I am dealing with a 1000-patient clinical trial with daily measurements of an ordinal outcome on days 1, 2, …, 28 after randomization where the outcome has between 4 and 100 levels. I’ve spent a lot of time trying to understand how to model an autocorrelation structure on the linear predictor scale using regular time spacing AR(1) and general continuous time with an Ornstein-Uhlenbeck process. That would allow me to directly obtain a marginally interpretable treatment effect (e.g., odds ratio in a proportional odds model). The data exhibits extremely strong autocorrelation that is difficult to capture. This has led me to consider direct modeling using a first-order Markov process:
\Pr(Y_t \geq y | X, Y_{t-1}) = \text{expit}(\alpha_y + X \beta + g(Y_{t-1}))

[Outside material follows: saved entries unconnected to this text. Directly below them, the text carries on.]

(** ilock(), the header, and bad: for a file that is not a program. *)
Lemma exec_no_program s ip inum (k : elfhdr -> K Z) : fsys s d [] d (plus ref inum) lck -> cached (k_inodes s) ip inum -> P inum ->
  whole start lsize sb d (ondisk sb d inum) -> not_elf (dcontents d (ondisk sb d inum)) -> hb_n (d start) = 0 ->
  exists s', (ilock (Some ip) ;;
      let* r := readi ip (DLocal 0) 0 sizeof_elfhdr in
      if negb (r.1 =? sizeof_elfhdr) then exec_bad 0 0 (Some ip)
      else if negb (elf_magic (elf_of_bytes r.2) =? ELF_MAGIC) then exec_bad 0 0 (Some ip)
      else k (elf_of_bytes r.2))%M (mkWorld s e) = Ok (-1) (mkWorld s' e) /\
    idle s' d /\ k_sb s' = sb /\ inodes pid dev sb d (k_inodes s') ref lck /\ user_part s' = user_part s.
Proof.
  intros F C HP Hw Hne Hn. destruct (ilock_ok _ _ _ _ _ e _ _ _ _ _ _ _ _ _ F C (Hlck inum) (tr_type _ _ _ _ _ Htree _ HP)) as (s1 & E1 & F1 & K1 & Ld).
  destruct (loaded_file _ _ _ _ _ _ _ _ _ Ld Hw) as (i & Hi & Ed & En & Hf).
  assert (contents d i = dcontents d (ondisk sb d inum)) as Ec by (by rewrite <- Ed). pose proof Hf as (_ & _ & Hsz & _).
  destruct (readi_ok me pid dev start lsize e sb s1 d [] d ip i 0 sizeof_elfhdr (fy_tx _ _ _ _ _ _ _ _ _ _ _ _ F1) Hf) as (s2 & E2 & X2 & T2 & _); [lia|unfold sizeof_elfhdr; lia..|].
  cbv zeta in E2. replace (i_size i <? 0) with false in E2 by lia. set (n := Z.min sizeof_elfhdr (i_size i - 0)) in *.
  pose proof (fsys_tframe _ _ _ _ _ _ _ _ _ _ _ _ _ F1 X2 T2) as F2.
  assert (cached (k_inodes s2) ip inum) as C2 by (rewrite (tframe_inodes _ _ T2); by apply K1).
  destruct (unlock_put me pid dev start lsize e sb d [] d P lck Htree Hlck s2 ip inum _ F2 C2 HP) as (s3 & E3 & F3 & _).
  assert (fsys s3 d [] d ref lck) as F3'.
  { eapply fsys_ext; [exact F3| |done]. intros x. unfold zset, plus. rewrite Z.eqb_refl. destruct (Z.eqb_spec x inum) as [->|]; lia. }
  destruct (end_looking s3 ref F3' Hn) as (s4 & E4 & I4 & Hsb4 & N4 & U4).
  assert (exec_bad 0 0 (Some ip) (mkWorld s2 e) = Ok (-1) (mkWorld s4 e)) as E5.
  { unfold exec_bad. cbn [Z.eqb negb]. eapply run_bind; [reflexivity|]. eapply run_bind; [run E3; exact E4|reflexivity]. }
  exists s4. split_and!; [|done|done|done|].
  - run E1. run E2. cbn [fst snd]. destruct (Z.eqb_spec n sizeof_elfhdr) as [Enn|]; cbn [negb]; [|exact E5].
    destruct Hne as [Hlt|Hmag].
    + rewrite <- Ec in Hlt. unfold contents in Hlt. rewrite length_fbytes in Hlt. unfold sizeof_elfhdr in *. lia.
    + replace (fbytes d (i_addrs i) 0 (Z.to_nat n)) with (take (Z.to_nat sizeof_elfhdr) (dcontents d (ondisk sb d inum))).
      2: { rewrite <- Ec. unfold contents. rewrite Enn. rewrite (fbytes_slice _ _ (Z.to_nat (i_size i)) 0 (Z.to_nat sizeof_elfhdr)); [done|lia|unfold sizeof_elfhdr in *; lia]. }
      apply Z.eqb_neq in Hmag. rewrite Hmag. exact E5.
  - rewrite U4, (aside_same _ _ _ _ _ (as_iunlockput ip) E3), (aside_same _ _ _ _ _ (as_readi ip 0 sizeof_elfhdr) E2). by apply (aside_same _ _ _ _ _ (as_ilock (Some ip)) E1).
Qed.
End Refuse.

where g(Y) is a general function and may have multiple parameters, e.g., to allow state transition probabilities to be customized for every level of Y_{t-1} by having indicators for all but the first possible level and having regression coefficients for each of those. One of the baseline covariates X is treatment, and I need to get marginal treatment effects. For example I would want to compute the posterior distribution of the absolute risk difference for \Pr(Y_{28} \geq y | X) for treatment B vs. treatment A. for given covariate settings.
Because of the large number of distinct Y values along the way from t=1, 2, \dots, 27 the computation of the unconditional distribution is messy. It is probably easier to get it through a posterior predictive distribution where a very large (say 40,000) patients are simulated after say 4000 posterior draws are available for the autoregressive model parameters. I’d appreciate feedback on the proposed workflow:
- Take one of the posterior draws
- Conditional on X and the initial state Y_0 simulate from this posterior draw a 1000 \times 28 matrix of Y values (see below for details) under treatment A
- For the same posterior draw and X (except for treatment) and Y_0 simulate a matrix for treatment B
- Compute any derived quantity from these two matrices, e.g., absolute reduction in \Pr(Y_{28} > 4) or the difference in number of days t it takes to satisfy Y(t) \leq 6 or some other cutoff.
- Repeat this same process using the same posterior draw 4 more times to get 5 \times 2 = 10 (2 treatments) datasets
- Move on to the next posterior draw
To simulate each dataset, take a single initial state Y_0 and covariate settings X, compute the cell probabilities for all possible values of Y and simulate a single Y(1) from the multinomial distribution. Then for this Y(1) as the new state get the conditional probability distribution of Y(2) and simulate a single Y(2). Use this to simulate a single value of Y(3), etc.
Is this a valid procedure for computing unconditional (on previous Y) quantities? Is there a more efficient way? Thanks for any thoughts.
Addendum: I figured out how to get exact unconditional probabilities fairly easily when computing them for a single covariate combination, using simple matrix operations sequentially through time. I have R code for that if anyone needs it. But the simulation approach is still a good exercise and will allow one to make inference about complex quantities.